------ EXERCISE DATA

Lemma mean_below chroma i j :
  (∀ x y, in_image width height x y → below 14 (chroma (x, y))) →
  0 ≤ i < chroma_width image → 0 ≤ j < chroma_height image → below 20 (block_mean chroma i j).
Proof using Hv Hk.
  intros Hc Hi Hj. pose proof (block_size i j Hi Hj) as Hn. unfold block_mean.
  destruct (of_int_above 10 (len (block i j))) as (m & Hm & Ha); [lia..|]. apply (div_below 20 _ _ m); [lia..| |done].
  assert (Forall (below 14) (chroma <$> block i j)) as Hf.
  { apply Forall_fmap, Forall_forall. intros [x y] [_ Hp%pixels_in]%list_elem_of_filter. by apply Hc. }
  eapply below_mono; [|apply (sum_below _ 14); [lia| |exact Hf|done]]; rewrite length_fmap; unfold len in Hn; lia.
Qed.

(** The chroma sample at an index. *)
Definition mean_at (chroma : Z * Z → float32) (n : nat) : Z :=
  level k (block_mean chroma (Z.of_nat n mod chroma_width image) (Z.of_nat n / chroma_width image)).

Lemma position (n : nat) :
  (n < total)%nat → let i := Z.of_nat n mod chroma_width image in let j := Z.of_nat n / chroma_width image in
  0 ≤ i < chroma_width image ∧ 0 ≤ j < chroma_height image ∧ n = Z.to_nat (j * chroma_width image + i).
Proof using Hv.
  intros Hn. destruct sizes as (Ew & Eh & Bw & Bh). cbv zeta. pose proof (Z.div_mod (Z.of_nat n) (chroma_width image)).
  pose proof (Z.mod_pos_bound (Z.of_nat n) (chroma_width image)).
  split_and!; [lia|lia|apply Z.div_pos; lia|apply Z.div_lt_upper_bound; lia|lia].
Qed.

Lemma mean_at_position chroma i j :
  0 ≤ i < chroma_width image → mean_at chroma (Z.to_nat (j * chroma_width image + i)) = level k (block_mean chroma i j) ∨ j < 0.
Proof using.
  intros Hi. destruct (decide (j < 0)) as [|Hj]; [by right|left]. unfold mean_at. rewrite Z2Nat.id by nia.
  rewrite Z.add_comm, Z.mod_add, Z.mod_small, Z.div_add, Z.div_small by lia. by rewrite Z.add_0_l.
Qed.
(** What follows the checks adds at most one file. *)
Lemma one_more_file (out : Output) path_of input ds s :
  let m : io unit := path ← lift path_of;
    loc ← on_world (buffer_lock_cpu input 0);
    memory ← gets (λ s, w_store (io_world s) !! loc ≫= cb_data);
    match ds with
    | [d0; d1] =>
        status ← outcome (write_file (ou_write out path (mkView (ou_samples out <$> memory) d0 d1 d0) 58));
        _ ← attempt (on_world (buffer_unlock_cpu input));
        lift status
    | _ => lift Undef
    end in
  io_files (m s).2 ≠ io_files s → ∃ f, io_files (m s).2 = io_files s ++ [f].
Proof.
  intros m Hne. set (F := io_files s) in *.
  set (Q := λ x, io_files x = F ∨ ∃ f, io_files x = F ++ [f]).
  enough (moves (λ x, io_files x = F) Q m) as H by (destruct (H s eq_refl); done).
  clear Hne. clearbody F. clear s. unfold m, moves. intros s Hs. unfold mbind at 1, sr_bind at 1, lift at 1. destruct path_of as [path| | |]; try (by left).
  unfold mbind at 1, sr_bind at 1. pose proof (keeps_on_world (λ l, l = F) (buffer_lock_cpu input 0) s Hs) as H1. cbv beta in H1.
  destruct (on_world (buffer_lock_cpu input 0) s) as [[loc| | |] s1]; try (by left). cbn [snd] in H1. clear s Hs.
  unfold mbind at 1, sr_bind at 1, gets at 1. destruct ds as [|d0 [|d1 []]]; try (by left). cbv beta iota.
  unfold mbind at 1, sr_bind at 1, outcome at 1, write_file at 1. set (wr := ou_write _ _ _ _). clearbody wr.
  assert (K : ∀ F' (r : res unit), keeps (λ x, io_files x = F') (_ ← attempt (on_world (buffer_unlock_cpu input)); lift r)).
  { intros F' r. apply keeps_bind; [|intros; apply keeps_lift]. apply keeps_attempt, (keeps_on_world (λ l, l = F')). }
  destruct wr as [f|st msg| |]; try (by left).
  - right. exists f. apply (K (F ++ [f]) (Ok tt)). cbn. by rewrite H1.
  - left. by apply (K F (Fail st msg)).
Qed.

------------

• [WORK TASK]:
The lines to output run from the one containing "unfold mbind at 1, sr_bind at 1, outcome" to the last line of the entries; give them back exactly.

• [RESULT OF THE EXERCISE]:
  unfold mbind at 1, sr_bind at 1, outcome at 1, write_file at 1. set (wr := ou_write _ _ _ _). clearbody wr.
  assert (K : ∀ F' (r : res unit), keeps (λ x, io_files x = F') (_ ← attempt (on_world (buffer_unlock_cpu input)); lift r)).
  { intros F' r. apply keeps_bind; [|intros; apply keeps_lift]. apply keeps_attempt, (keeps_on_world (λ l, l = F')). }
  destruct wr as [f|st msg| |]; try (by left).
  - right. exists f. apply (K (F ++ [f]) (Ok tt)). cbn. by rewrite H1.
  - left. by apply (K F (Fail st msg)).
Qed.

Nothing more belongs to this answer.